Una vita « in difesa della giustizia », quella di Vigna ( e della magistratura fiorentina). Un uomo senza tante illusioni.
Nel tirare le fila del mondo di terroristi neri e rossi che aveva studiato e indagato, di tutti quei collegamenti con i servizi segreti e con gli uomini dello Stato, di quel silenzio inquietante per l’assenza totale di « pentiti istituzionali », rifletteva sulla storia tormentata del nostro Paese, e pareva rassegnato. « Credo che la scarsità di pentiti tra i militanti dell’ eversione nera si possa spiegare con l’attesa di impunità di questi terroristi.
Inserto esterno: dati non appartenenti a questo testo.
(** ** What a write leaves alone *)

Lemma map_key_insert (rows : list ApplicationSetting) (pk : nat)
  (row : ApplicationSetting) (v : PyVal) :
  rows !! pk = Some row ->
  List.map row_key (<[pk := set_value v row]> rows) = List.map row_key rows.
Proof.
  revert pk. induction rows as [|x rest IH]; intros pk Hl; [reflexivity|].
  destruct pk as [|pk]; simpl in *.
  - now injection Hl as ->.
  - f_equal. now apply IH.
Qed.

Lemma select_from_insert_other {A} (p : A -> bool) (rows : list A)
  (i pk : nat) (r r' : A) :
  rows !! pk = Some r -> p r = false -> p r' = false ->
  select_from i p (<[pk := r']> rows) = select_from i p rows.
Proof.
  revert i pk. induction rows as [|x rest IH]; intros i pk Hl Hr Hr';
    [reflexivity|].
  destruct pk as [|pk]; simpl in *.
  - injection Hl as ->. now rewrite Hr, Hr'.
  - rewrite (IH (S i) pk Hl Hr Hr'). reflexivity.
Qed.

Section Frame.

Context {S : Type} `{Framework S}.

Lemma setting_save_db (pk : nat) (r : ApplicationSetting) (w : World S) :
  db (snd (setting_save pk r w)) = db w
  \/ db (snd (setting_save pk r w))
     = with_settings (<[pk := r]> (settings (db w))) (db w).
Proof.
  unfold setting_save, row_save. cbn [db emit].
  destruct (write_fault (db w)); [now left | now right].
Qed.

(** The database after [__setitem__], whatever its outcome: untouched, or
    touched in the group's stamp only, or with the one resolved row
    rewritten as well. *)
Lemma setitem_db (label a b c : string) (v : PyVal) (w : World S) :
  str_split "."%char label = [a; b; c] ->
  let w' := snd (AppSettingDict.__setitem__ label v w) in
  db w' = db w
  \/ exists pk row gs,
       settings_get (str_join "." [a; b]) c (db w) = Ok (pk, row)
       /\ (db w' = with_groups gs (db w)
           \/ exists v',
                db w' = with_settings
                          (<[pk := set_value v' row]> (settings (db w)))
                          (with_groups gs (db w))).
Proof.
  intros Hs w'. subst w'. rewrite (setitem_parts label a b c v w Hs).
  destruct (settings_get _ c (db w)) as [[pk row]|e]; [|now left].
  cbv beta iota zeta.
  destruct (touch_last_modified _ (groups (db w))) as [gs|e]; [|now left].
  right. exists pk, row, gs. split; [reflexivity|].
  destruct (is_new_upload v).
  - destruct (_storage_path_for a b c (attr_name v)) as [path|e];
      [|left; cbn [snd]; now rewrite after_delete_db].
    destruct (storage_save path v _) as [[saved|e] s'];
      [|left; cbn [snd db with_storage emit]; now rewrite after_delete_db].
    destruct (setting_save_db pk (set_value (VStr saved) row)
                (with_storage s'
                   (emit (EvSave path)
                      (after_delete (_extract_storage_value (row_value row))
                         (with_db (with_groups gs (db w))
                            (emit (EvTouch (group__group_name row)) w))))))
      as [Hdb | Hdb]; rewrite Hdb; cbn [db with_storage emit];
      rewrite after_delete_db; [now left | right; eauto].
  - match goal with
    | |- context [setting_save pk ?r ?w1] =>
        assert (Hw1 : db w1 = with_groups gs (db w))
          by (destruct (negb (truthy v) && _is_file_setting _ c);
              [rewrite after_delete_db|]; reflexivity);
        destruct (setting_save_db pk r w1) as [Hdb | Hdb];
        rewrite Hdb, Hw1; [now left | right; eauto]
    end.
Qed.

Lemma setitem_keeps_keys (label : string) (v : PyVal) :
  keeps_keys (S := S) (AppSettingDict.__setitem__ label v).
Proof.
  intros w.
  destruct (unpack3_cases (str_split "."%char label))
    as [(a & b & c & Hs) | Hbad].
  - destruct (setitem_db label a b c v w Hs)
      as [-> | (pk & row & gs & Hget & [-> | (v' & ->)])]; auto.
    unfold keys. cbn [settings with_settings with_groups read_fault
                        write_fault].
    split; [|auto]. apply map_key_insert.
    apply settings_get_resolves in Hget as (_ & Hl & _). exact Hl.
  - rewrite (setitem_malformed label v w Hbad). auto.
Qed.

End Frame.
Dovuta forse alla constatazione che, nel passaggio dal fascismo alla Repubblica, la struttura burocratica dello Stato è rimasta pressoché immutata, provocando una sorta di aspettativa di indulgenza ».
Ecco, nei giorni del coronavirus, il ricordo di una storia di servitori dello Stato, a Firenze. E nei giorni degli alterchi televisivi fra un ministro e un magistrato, membro del Csm, nei giorni della giustizia “infettata”, consola ricordare che non è stato sempre così, nel nostro Paese. Gli esempi e forse l’energia per imboccare un’ altra strada ci sarebbero. Proprio a partire da Firenze, la città che forse più di tutte in Italia ha prediletto e predilige ancora il tempo dei silenzi e l’ombra dei segreti.
Rinascere, allora, alla luce del sole.